→ Exercise
Each line from the first down to the one containing "commit and leaves" should be returned exactly as it appears below.

Data items:
◇ ◇ ◇ ◇ ◇ ◇ ◇
Lemma PUT_through_columns_unchanged columns parse segment record_id body data
  app :
  validate parse body = Return data ->
  columns (values_of data) = Return (values_of data) ->
  PUT_through_columns columns parse segment record_id body app
  = PUT_item parse segment record_id body app.
Proof.
  intros Hv Hc. cbv [PUT_through_columns PUT_item].
  destruct record_id as [rid |]; [| reflexivity]. rewrite Hv.
  cbv [serve connect_to_db].
  by rewrite (update_through_columns_unchanged _ _ _ _ Hc).
Qed.

(** C8, as the code has it. For a row present in the table and a request
    whose values the columns hold unchanged, PUT replaces the eight
    non-key columns of that row by one UPDATE statement followed by the
    commit and leaves every id as it was; the answer and a following read
    of the same id both give the id with exactly the new fields, and every
    row stored under that id afterwards is that record. *)
Theorem update_then_read columns parse segment segment' record_id body data
  app row :
  validate parse body = Return data ->
  columns (values_of data) = Return (values_of data) ->
  reachable (database app) = true ->
  row ∈ rows (database app) -> c.id row = record_id ->
  let '(response, app') :=
    PUT_through_columns columns parse segment (Some record_id) body app in
  exists record,
    response = mk_Response 200 (Json_record record)
    /\ fst (GET_item segment' (Some record_id) app')
       = mk_Response 200 (Json_record record)
    /\ ProcessedAgentDataInDB.id record = c.id row
    /\ carries record data
    /\ ids (database app') = ids (database app)
    /\ (forall r, r ∈ rows (database app') -> c.id r = record_id ->
                  in_db r = record)
    /\ (forall r, r ∈ rows (database app) -> c.id r <> record_id ->
                  r ∈ rows (database app'))
    /\ received (database app')
       = (received (database app)
          ++ [UPDATE_WHERE_ID record_id (values_of data); COMMIT])%list.
Proof.
  intros Hv Hc H Hin Hid.
  rewrite (PUT_through_columns_unchanged _ _ _ _ _ _ _ Hv Hc).
  rewrite (PUT_item_reachable _ _ _ _ _ _ Hv H).
  exists (in_db (row_of record_id (values_of data))).
  split; [reflexivity |]. split.
  - rewrite GET_item_reachable by reflexivity. cbn [database with_database rows].
    rewrite set_values_where.
    destruct (where_id_nonempty _ _ _ Hin Hid) as (r & rest & ->).
    reflexivity.
  - split; [by rewrite <- Hid |]. split; [apply carries_row_of |].
    cbn [database with_database rows received]. unfold ids. cbn [rows].
    split; [apply set_values_ids |]. split.
    + intros r Hr Hrid. by rewrite (set_values_elem _ _ _ _ Hr Hrid).
    + split; [| reflexivity]. intros r Hr Hne. by apply set_values_other.
Qed.

Lemma update_then_read_witness :
  validate lax_datetime smooth_body = Return smooth
  /\ sample_columns (values_of smooth) = Return (values_of smooth)
  /\ reachable (database one_pothole) = true
  /\ row_of 1 (values_of pothole) ∈ rows (database one_pothole)
  /\ exists record,
       fst (GET_item "1" (Some 1%Z)
              (snd (PUT_through_columns sample_columns lax_datetime "1"
                      (Some 1%Z) smooth_body one_pothole)))
       = mk_Response 200 (Json_record record)
       /\ ProcessedAgentDataInDB.id record = 1%Z
       /\ carries record smooth.
Proof.
  assert (H0 : validate lax_datetime smooth_body = Return smooth)
    by reflexivity.
  assert (Hc : sample_columns (values_of smooth) = Return (values_of smooth))
    by reflexivity.
  assert (H1 : reachable (database one_pothole) = true) by reflexivity.
  assert (H2 : row_of 1 (values_of pothole) ∈ rows (database one_pothole))
    by apply list_elem_of_here.
  repeat (split; [assumption |]).
  pose proof (update_then_read sample_columns lax_datetime "1" "1" 1%Z
                smooth_body smooth one_pothole _ H0 Hc H1 H2 eq_refl) as H.
  destruct (PUT_through_columns _ _ _ _ _ _) as [response app'].
  destruct H as (record & _ & Hget & Hrid & Hcarries & _).
  exists record. cbn [snd]. auto.
Defined.

(** What a following read returns is what the columns hold, not what was
    sent: an agent number that does not fit the [Integer] column makes the
    update fail with 500 and the read returns the old record; a timestamp
    with a UTC offset is answered as sent and read back without offset. *)
Lemma updated_record_differs_from_request :
  (let '(response, app') :=
     PUT_through_columns sample_columns lax_datetime "1" (Some 1%Z)
       big_user_body one_pothole in
   response = mk_Response 500 (Json_detail (Str DataError))
   /\ fst (GET_item "1" (Some 1%Z) app')
      = mk_Response 200 (Json_record (in_db (row_of 1 (values_of pothole)))))
  /\ (let '(response, app') :=
        PUT_through_columns sample_columns lax_datetime "1" (Some 1%Z)
          (pothole_body (VStr "2024-01-01T00:00:00+02:00")) one_pothole in
      exists answered read_back,
        response = mk_Response 200 (Json_record answered)
        /\ fst (GET_item "1" (Some 1%Z) app')
           = mk_Response 200 (Json_record read_back)
        /\ utcoffset (ProcessedAgentDataInDB.timestamp answered)
           = Some 120%Z
        /\ utcoffset (ProcessedAgentDataInDB.timestamp read_back) = None).
Proof.
  split.
  - vm_compute. split; reflexivity.
  - vm_compute. eexists _, _. repeat split.
Qed.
◇ ◇ ◇ ◇ ◇ ◇ ◇
→ Problem solution
Lemma PUT_through_columns_unchanged columns parse segment record_id body data
  app :
  validate parse body = Return data ->
  columns (values_of data) = Return (values_of data) ->
  PUT_through_columns columns parse segment record_id body app
  = PUT_item parse segment record_id body app.
Proof.
  intros Hv Hc. cbv [PUT_through_columns PUT_item].
  destruct record_id as [rid |]; [| reflexivity]. rewrite Hv.
  cbv [serve connect_to_db].
  by rewrite (update_through_columns_unchanged _ _ _ _ Hc).
Qed.

(** C8, as the code has it. For a row present in the table and a request
    whose values the columns hold unchanged, PUT replaces the eight
    non-key columns of that row by one UPDATE statement followed by the
    commit and leaves every id as it was; the answer and a following read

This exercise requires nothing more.